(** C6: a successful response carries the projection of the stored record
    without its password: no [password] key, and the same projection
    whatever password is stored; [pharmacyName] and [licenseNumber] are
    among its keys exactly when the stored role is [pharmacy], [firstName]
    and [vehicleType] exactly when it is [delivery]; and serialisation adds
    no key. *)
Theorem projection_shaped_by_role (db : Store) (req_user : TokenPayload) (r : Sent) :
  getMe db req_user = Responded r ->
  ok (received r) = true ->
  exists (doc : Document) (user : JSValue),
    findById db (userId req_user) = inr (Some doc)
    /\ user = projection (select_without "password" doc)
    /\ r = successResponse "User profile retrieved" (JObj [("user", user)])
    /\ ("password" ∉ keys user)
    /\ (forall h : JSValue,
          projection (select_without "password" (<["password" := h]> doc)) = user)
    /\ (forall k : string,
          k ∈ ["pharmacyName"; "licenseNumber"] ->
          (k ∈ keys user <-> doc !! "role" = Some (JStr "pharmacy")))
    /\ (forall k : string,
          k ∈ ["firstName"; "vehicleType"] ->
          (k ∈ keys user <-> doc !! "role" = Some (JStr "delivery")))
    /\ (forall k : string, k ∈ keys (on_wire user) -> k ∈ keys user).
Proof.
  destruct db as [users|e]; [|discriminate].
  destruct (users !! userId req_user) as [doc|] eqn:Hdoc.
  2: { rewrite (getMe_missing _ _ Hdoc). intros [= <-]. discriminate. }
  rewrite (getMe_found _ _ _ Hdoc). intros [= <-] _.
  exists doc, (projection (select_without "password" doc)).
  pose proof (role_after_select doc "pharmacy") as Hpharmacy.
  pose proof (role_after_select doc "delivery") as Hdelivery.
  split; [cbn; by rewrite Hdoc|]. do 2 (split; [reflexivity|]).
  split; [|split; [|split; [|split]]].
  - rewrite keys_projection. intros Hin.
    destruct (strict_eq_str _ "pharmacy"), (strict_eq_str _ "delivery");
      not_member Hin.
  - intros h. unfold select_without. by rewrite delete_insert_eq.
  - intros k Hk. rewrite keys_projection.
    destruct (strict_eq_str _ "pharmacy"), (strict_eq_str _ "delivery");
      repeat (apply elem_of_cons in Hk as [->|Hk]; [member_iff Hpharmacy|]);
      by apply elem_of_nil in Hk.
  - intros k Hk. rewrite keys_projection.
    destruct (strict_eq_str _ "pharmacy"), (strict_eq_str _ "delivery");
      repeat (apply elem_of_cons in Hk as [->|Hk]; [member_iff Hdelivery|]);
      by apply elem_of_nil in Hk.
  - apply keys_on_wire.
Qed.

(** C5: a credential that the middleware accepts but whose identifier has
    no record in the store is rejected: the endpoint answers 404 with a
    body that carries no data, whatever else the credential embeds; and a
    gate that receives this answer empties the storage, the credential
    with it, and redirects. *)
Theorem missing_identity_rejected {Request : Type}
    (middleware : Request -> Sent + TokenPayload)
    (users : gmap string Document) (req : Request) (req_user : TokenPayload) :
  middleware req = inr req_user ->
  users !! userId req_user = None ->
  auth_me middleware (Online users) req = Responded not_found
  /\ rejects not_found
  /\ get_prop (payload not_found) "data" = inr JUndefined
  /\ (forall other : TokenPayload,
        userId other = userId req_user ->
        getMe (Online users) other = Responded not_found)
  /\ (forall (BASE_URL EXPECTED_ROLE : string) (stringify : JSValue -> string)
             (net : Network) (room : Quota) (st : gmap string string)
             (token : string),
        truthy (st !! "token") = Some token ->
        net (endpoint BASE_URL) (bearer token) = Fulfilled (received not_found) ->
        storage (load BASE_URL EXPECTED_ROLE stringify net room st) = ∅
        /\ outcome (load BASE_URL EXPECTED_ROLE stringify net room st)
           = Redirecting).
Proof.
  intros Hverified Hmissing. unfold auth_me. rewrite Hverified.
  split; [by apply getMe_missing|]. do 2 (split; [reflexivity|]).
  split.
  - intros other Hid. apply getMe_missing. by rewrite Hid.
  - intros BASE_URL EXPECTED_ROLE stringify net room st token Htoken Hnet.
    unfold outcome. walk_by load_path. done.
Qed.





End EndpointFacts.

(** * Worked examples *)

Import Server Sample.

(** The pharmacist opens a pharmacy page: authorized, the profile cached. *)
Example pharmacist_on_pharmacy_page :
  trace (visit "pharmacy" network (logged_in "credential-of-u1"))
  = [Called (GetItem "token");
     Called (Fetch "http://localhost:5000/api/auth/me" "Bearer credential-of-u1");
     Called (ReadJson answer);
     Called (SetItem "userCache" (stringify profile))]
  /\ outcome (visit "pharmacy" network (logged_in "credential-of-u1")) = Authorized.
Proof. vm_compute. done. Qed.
================================
# Problem:
Your answer must be the full set of records above, reproduced exactly.

# Output for this task:
(** C6: a successful response carries the projection of the stored record
    without its password: no [password] key, and the same projection
    whatever password is stored; [pharmacyName] and [licenseNumber] are
    among its keys exactly when the stored role is [pharmacy], [firstName]
    and [vehicleType] exactly when it is [delivery]; and serialisation adds
    no key. *)
Theorem projection_shaped_by_role (db : Store) (req_user : TokenPayload) (r : Sent) :
  getMe db req_user = Responded r ->
  ok (received r) = true ->
  exists (doc : Document) (user : JSValue),
    findById db (userId req_user) = inr (Some doc)
    /\ user = projection (select_without "password" doc)
    /\ r = successResponse "User profile retrieved" (JObj [("user", user)])
    /\ ("password" ∉ keys user)
    /\ (forall h : JSValue,
          projection (select_without "password" (<["password" := h]> doc)) = user)
    /\ (forall k : string,
          k ∈ ["pharmacyName"; "licenseNumber"] ->
          (k ∈ keys user <-> doc !! "role" = Some (JStr "pharmacy")))
    /\ (forall k : string,
          k ∈ ["firstName"; "vehicleType"] ->
          (k ∈ keys user <-> doc !! "role" = Some (JStr "delivery")))
    /\ (forall k : string, k ∈ keys (on_wire user) -> k ∈ keys user).
Proof.
  destruct db as [users|e]; [|discriminate].
  destruct (users !! userId req_user) as [doc|] eqn:Hdoc.
  2: { rewrite (getMe_missing _ _ Hdoc). intros [= <-]. discriminate. }
  rewrite (getMe_found _ _ _ Hdoc). intros [= <-] _.
  exists doc, (projection (select_without "password" doc)).
  pose proof (role_after_select doc "pharmacy") as Hpharmacy.
  pose proof (role_after_select doc "delivery") as Hdelivery.
  split; [cbn; by rewrite Hdoc|]. do 2 (split; [reflexivity|]).
  split; [|split; [|split; [|split]]].
  - rewrite keys_projection. intros Hin.
    destruct (strict_eq_str _ "pharmacy"), (strict_eq_str _ "delivery");
      not_member Hin.
  - intros h. unfold select_without. by rewrite delete_insert_eq.
  - intros k Hk. rewrite keys_projection.
    destruct (strict_eq_str _ "pharmacy"), (strict_eq_str _ "delivery");
      repeat (apply elem_of_cons in Hk as [->|Hk]; [member_iff Hpharmacy|]);
      by apply elem_of_nil in Hk.
  - intros k Hk. rewrite keys_projection.
    destruct (strict_eq_str _ "pharmacy"), (strict_eq_str _ "delivery");
      repeat (apply elem_of_cons in Hk as [->|Hk]; [member_iff Hdelivery|]);
      by apply elem_of_nil in Hk.
  - apply keys_on_wire.
Qed.

(** C5: a credential that the middleware accepts but whose identifier has
    no record in the store is rejected: the endpoint answers 404 with a
    body that carries no data, whatever else the credential embeds; and a
    gate that receives this answer empties the storage, the credential
    with it, and redirects. *)
Theorem missing_identity_rejected {Request : Type}
    (middleware : Request -> Sent + TokenPayload)
    (users : gmap string Document) (req : Request) (req_user : TokenPayload) :
  middleware req = inr req_user ->
  users !! userId req_user = None ->
  auth_me middleware (Online users) req = Responded not_found
  /\ rejects not_found
  /\ get_prop (payload not_found) "data" = inr JUndefined
  /\ (forall other : TokenPayload,
        userId other = userId req_user ->
        getMe (Online users) other = Responded not_found)
  /\ (forall (BASE_URL EXPECTED_ROLE : string) (stringify : JSValue -> string)
             (net : Network) (room : Quota) (st : gmap string string)
             (token : string),
        truthy (st !! "token") = Some token ->
        net (endpoint BASE_URL) (bearer token) = Fulfilled (received not_found) ->
        storage (load BASE_URL EXPECTED_ROLE stringify net room st) = ∅
        /\ outcome (load BASE_URL EXPECTED_ROLE stringify net room st)
           = Redirecting).
Proof.
  intros Hverified Hmissing. unfold auth_me. rewrite Hverified.
  split; [by apply getMe_missing|]. do 2 (split; [reflexivity|]).
  split.
  - intros other Hid. apply getMe_missing. by rewrite Hid.
  - intros BASE_URL EXPECTED_ROLE stringify net room st token Htoken Hnet.
    unfold outcome. walk_by load_path. done.
Qed.





End EndpointFacts.

(** * Worked examples *)

Import Server Sample.

(** The pharmacist opens a pharmacy page: authorized, the profile cached. *)
Example pharmacist_on_pharmacy_page :
  trace (visit "pharmacy" network (logged_in "credential-of-u1"))
  = [Called (GetItem "token");
     Called (Fetch "http://localhost:5000/api/auth/me" "Bearer credential-of-u1");
     Called (ReadJson answer);
     Called (SetItem "userCache" (stringify profile))]
  /\ outcome (visit "pharmacy" network (logged_in "credential-of-u1")) = Authorized.
Proof. vm_compute. done. Qed.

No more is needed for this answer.